[TASK INPUT Boundary: Start]

(** C19: secrets over time. A workspace gets a key pair under one set of symmetric keys;
    a message is sealed for its public key and stored under another set; later the
    secret is decrypted under a third. If the third set has the keys that were active
    before, the message comes back; if it lacks one of them, decryption fails and says
    so. Whatever else happens to the tables in between makes no difference. *)
Theorem secrets_survive_key_rotation ks1 ks2 ks3 s1 s2 s3 db1 pk kp_name w sk nonce1 :
  service_of ks1 s1 → service_of ks2 s2 → service_of ks3 s3 →
  length sk = SECRETKEYBYTES → length nonce1 = NONCEBYTES → find_key_pair db1 pk = None →
  ∃ k1 k2 kp db1', head ks1 = Some k1 ∧ head ks2 = Some k2 ∧
    KeyPair.new s1 db1 pk kp_name w sk nonce1 = Ok (kp, db1') ∧ KeyPair.public_key kp = public_of sk ∧
    ∀ db2 id nonce2 name definition description seed v, length nonce2 = NONCEBYTES → find_secret db2 id = None →
    ∃ db2', EncryptedSecret.new s2 db2 id nonce2 name definition description
              (sealedbox_seal seed (to_vec v) (KeyPair.public_key kp)) pk V1 Sealedbox = Ok (id, db2') ∧
      ∀ db3, find_key_pair db3 pk = find_key_pair db1' pk → find_secret db3 id = find_secret db2' id →
      ∃ s, EncryptedSecret.get_by_id db3 id = Ok (Some s) ∧
        EncryptedSecret.decrypt s3 db3 s =
          if decide (k1 ∈ ks3) then
            if decide (k2 ∈ ks3) then Ok {| secret_name := name; secret_definition := definition; secret_message := v |}
            else Err (SecretSymmetricCrypto MissingKeyForHash)
          else Err (SecretKeyPair (KeyPairSymmetricCrypto MissingKeyForHash)).
Proof using O Hl.
  intros Hs1 Hs2 Hs3 Hsk Hn1 Hfresh.
  destruct (key_pair_new ks1 s1 db1 pk kp_name w sk nonce1) as (k1 & Hk1 & Hkp); [done..|].
  assert (∃ k2, head ks2 = Some k2) as (k2 & Hk2) by (destruct Hs2 as (a & es & -> & _); by exists a).
  assert (∀ ks s k, service_of ks s → head ks = Some k → k ∈ l) as Hin.
  { intros ks s k (a & es & -> & _ & Hks) [= ->]. apply Hks. by left. }
  eexists k1, k2, _, _. split_and!; [done|done|exact Hkp|done|].
  intros db2 id nonce2 name definition description seed v Hn2 Hsec. cbn [KeyPair.public_key key_pair].
  destruct (secret_new ks2 s2 db2 id nonce2 name definition description (sealedbox_seal seed (to_vec v) (public_of sk)) pk)
    as (k2' & Hk2' & Hnew); [done|]. assert (k2' = k2) as -> by congruence.
  eexists. split; [exact Hnew|]. intros db3 Hpair Hsecret.
  pose proof (find_key_pair_snoc db1 (key_pair_record pk kp_name w sk nonce1 k1) Hfresh) as Hpair'.
  cbn [rec_pk key_pair_record] in Hpair'. rewrite Hpair' in Hpair.
  pose proof (find_secret_snoc db2 (secret_record id nonce2 name definition description
    (sealedbox_seal seed (to_vec v) (public_of sk)) pk k2) Hsec) as Hsecret'.
  cbn [sec_id secret_record] in Hsecret'. rewrite Hsecret' in Hsecret.
  eexists. unfold EncryptedSecret.get_by_id. rewrite Hsecret, secret_read by done. split; [done|].
  unfold EncryptedSecret.decrypt, KeyPair.get_by_pk. cbn [encrypted_secret EncryptedSecret.key_pair_pk]. rewrite Hpair.
  cbn [ok_or mbind result_bind]. rewrite (key_pair_read _ _ _ _ _ _ ks3) by eauto. case_decide; [|done].
  by rewrite (secret_opened ks3) by eauto.
Qed.
End Rotation.
Lemma update_bad_value con now pk c value t i k r : overlay (Some workspace) v t i = Some (k, r) → c ≠ deleted_at_column →
  accepts con c value = false → update_by_id (Some workspace) v con now pk c i value t = Err BadValue.
Proof.
  intros Ho Hc Ha. destruct (update_shown con now pk c value t i k r Ho) as (written & _ & ->). by rewrite set_bad.
Qed.

Lemma forallb_accepts con (columns : gmap string Value) : (∀ c value, columns !! c = Some value → accepts con c value = true) →
  forallb (λ p, accepts con p.1 p.2) (map_to_list columns) = true.
Proof. intros H. apply forallb_forall. intros [c x] Hin%list_elem_of_In%elem_of_map_to_list. by apply H. Qed.
End ReadBack.

(** C23: in head and in every change set, an object that is created with values that its
    columns take can be read; an object that can be read can be updated, and is then read
    with the new value and else as before; it can be deleted, and is then read only by
    those who ask for deleted objects. Other objects are not changed. All this unless the
    row that is written breaks a constraint of its table, a check or a unique index. A
    value that its column does not take is refused. *)
Theorem writes_are_read_back owner con workspace v now pk t i :
  owned owner t → at_home owner (Some workspace) v → Visibility.deleted_at v = None →
  let get := get_by_id (Some workspace) v Model in
  (∀ columns, t !! key_of workspace v i = None → (∀ c value, columns !! c = Some value → accepts con c value = true) →
     ∃ r, row_columns r = columns ∧
       let w := create (Some workspace) v con now pk i columns t in
       (∃ t', w = Ok (key_of workspace v i, r, t') ∧ get t' i = Some (key_of workspace v i, r) ∧ ∀ j, j ≠ i → get t' j = get t j) ∨
       (∃ e, w = Err e) ∧ refused con t (key_of workspace v i) r) ∧
  (∀ k r, get t i = Some (k, r) →
     (∀ c value, c ≠ deleted_at_column →
        let w := update_by_id (Some workspace) v con now pk c i value t in
        if accepts con c value then
          ∃ r', row_columns r' = <[c := value]> (row_columns r) ∧
            ((∃ t', w = Ok (now, t') ∧ get t' i = Some (key_of workspace v i, r') ∧ ∀ j, j ≠ i → get t' j = get t j) ∨
             (∃ e, w = Err e) ∧ refused con t (key_of workspace v i) r')
        else w = Err BadValue) ∧
     (∃ r', row_columns r' = row_columns r ∧
        let w := delete_by_id (Some workspace) v con now pk i t in
        (∃ t', w = Ok (now, t') ∧ get t' i = None ∧
           get_by_id (Some workspace) (Visibility.to_deleted now v) Model t' i = Some (key_of workspace v i, r') ∧
           ∀ j, j ≠ i → get t' j = get t j) ∨
        (∃ e, w = Err e) ∧ refused con t (key_of workspace v i) r')).
Proof.
  intros Ho Hh Hl get. split.
  - intros columns Hk Hcols. unfold create, insert_row. cbn zeta. fold (key_of workspace v i). rewrite Hk, (forallb_accepts con columns Hcols).
    set (r := {| row_pk := _; row_deleted_at := _; row_created_at := _; row_updated_at := _; row_columns := _ |}). exists r.
    split; [done|]. destruct (put_or_refused con (key_of workspace v i) r t) as [->|[[e ->] Hr]]; [left|right; split; [by exists e|done]].
    destruct (get_after_insert owner workspace v Hl Hh t i r Ho Hl) as [H1 H2]. by eexists.
  - intros k r Hg. unfold get in Hg. rewrite (get_by_id_overlay owner) in Hg by done.
    pose proof (overlay_live workspace v Hl _ _ _ _ Hg) as Hr. split.
    + intros c value Hc. destruct (accepts con c value) eqn:Hacc; [|by apply (update_bad_value workspace v Hl con now pk c value t i k r)].
      destruct (update_visible workspace v Hl con now pk c value t i k r _ Hg (set_accepted con c value r Hc Hacc)) as (r' & Hcol & Hdel & Hw).
      cbn in Hcol, Hdel. exists r'. split; [done|]. destruct Hw as [Hw|Hw]; [left|by right]. rewrite Hr in Hdel.
      destruct (get_after_insert owner workspace v Hl Hh t i r' Ho Hdel) as [H1 H2]. by eexists.
    + destruct (update_visible workspace v Hl con now pk deleted_at_column (Timestamp now) t i k r _ Hg eq_refl) as (r' & Hcol & Hdel & Hw).
      cbn in Hcol, Hdel. exists r'. split; [done|]. destruct Hw as [Hw|Hw]; [left|by right].
      destruct (get_after_delete owner workspace v Hl Hh now t i r' now Ho Hdel) as (H1 & H2 & H3). by eexists.
Qed.
(* ===== verification/ChangeSets.v ===== *)
(** * Change sets

    Model of [src/lib/dal/src/change_set.rs] with [change_set_apply_v1] of
    [migrations/U0022__change_sets.sql], over the tables of [StandardModel]. Applying a
    change set copies its rows to head. *)

From S2P Require Import Prelude DalContext StandardModel ModelViews.
From Stdlib Require Import NArith Strings.String Sorting.Sorted.
From stdpp Require Import base tactics list gmap strings.

(** ** Data *)

Inductive ChangeSetStatus : Set := Abandoned | Applied | Closed | Failed | Open.

#[global] Instance ChangeSetStatus_eq_dec : EqDecision ChangeSetStatus.
Proof. solve_decision. Defined.

Record ChangeSet := {
  pk : N;
  name : string;
  note : option string;
  status : ChangeSetStatus;
  workspace : option N;
  updated_at : N;
}.

(** The tables of the standard models with their types and constraints, and the table of
    change sets. The ids that the constraints of associations ask for are those of other
    tables, to which applying adds none. *)
Record Db := {
  models : gmap string (TableType * Constraints * Table);
  change_sets : gmap N ChangeSet;
}.

(** ** Operations *)

Section Operations.
Context (tenancy : option N) (now : N).

(** The key is made by the database. *)
Definition new (made : N) (name : string) (note : option string) (db : Db) : ChangeSet * Db :=
  let c := {| pk := made; name := name; note := note; status := Open; workspace := tenancy; updated_at := now |} in
  (c, {| models := models db; change_sets := <[made := c]> (change_sets db) |}).

Definition of_tenancy (c : ChangeSet) : bool :=
  match workspace c with Some w => in_tenancy tenancy w | None => false end.

Definition list_open (db : Db) : list ChangeSet :=
  filter (λ c, status c = Open ∧ of_tenancy c = true) (map_to_list (change_sets db)).*2.

Definition get_by_pk (i : N) (db : Db) : option ChangeSet :=
  c ← change_sets db !! i; if of_tenancy c then Some c else None.

Section Table_.
Context (change_set : N) (con : Constraints) (made : Key → N).

(** The rows that are copied. *)
Definition in_change_set (e : Key * Row) : Prop :=
  key_change_set e.1 = change_set ∧ in_tenancy tenancy (key_workspace e.1) = true.

#[export] Instance in_change_set_dec e : Decision (in_change_set e).
Proof. unfold in_change_set. apply _. Defined.

(** First the rows of head are deleted whose objects are deleted in the change set. *)
Definition deleted_by (t : Table) (k : Key) (r : Row) : bool :=
  bool_decide (key_change_set k = Visibility.NONE) && bool_decide (row_deleted_at r = None) &&
  in_tenancy tenancy (key_workspace k) &&
  existsb (λ e, bool_decide (key_id e.1 = key_id k) && bool_decide (in_change_set e) &&
                bool_decide (row_deleted_at e.2 ≠ None)) (map_to_list t).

[TASK INPUT Boundary: End]

Beginning at the first line of the records, retype exactly every line up to and including the one with "if decide (k2".

(** C19: secrets over time. A workspace gets a key pair under one set of symmetric keys;
    a message is sealed for its public key and stored under another set; later the
    secret is decrypted under a third. If the third set has the keys that were active
    before, the message comes back; if it lacks one of them, decryption fails and says
    so. Whatever else happens to the tables in between makes no difference. *)
Theorem secrets_survive_key_rotation ks1 ks2 ks3 s1 s2 s3 db1 pk kp_name w sk nonce1 :
  service_of ks1 s1 → service_of ks2 s2 → service_of ks3 s3 →
  length sk = SECRETKEYBYTES → length nonce1 = NONCEBYTES → find_key_pair db1 pk = None →
  ∃ k1 k2 kp db1', head ks1 = Some k1 ∧ head ks2 = Some k2 ∧
    KeyPair.new s1 db1 pk kp_name w sk nonce1 = Ok (kp, db1') ∧ KeyPair.public_key kp = public_of sk ∧
    ∀ db2 id nonce2 name definition description seed v, length nonce2 = NONCEBYTES → find_secret db2 id = None →
    ∃ db2', EncryptedSecret.new s2 db2 id nonce2 name definition description
              (sealedbox_seal seed (to_vec v) (KeyPair.public_key kp)) pk V1 Sealedbox = Ok (id, db2') ∧
      ∀ db3, find_key_pair db3 pk = find_key_pair db1' pk → find_secret db3 id = find_secret db2' id →
      ∃ s, EncryptedSecret.get_by_id db3 id = Ok (Some s) ∧
        EncryptedSecret.decrypt s3 db3 s =
          if decide (k1 ∈ ks3) then
            if decide (k2 ∈ ks3) then Ok {| secret_name := name; secret_definition := definition; secret_message := v |}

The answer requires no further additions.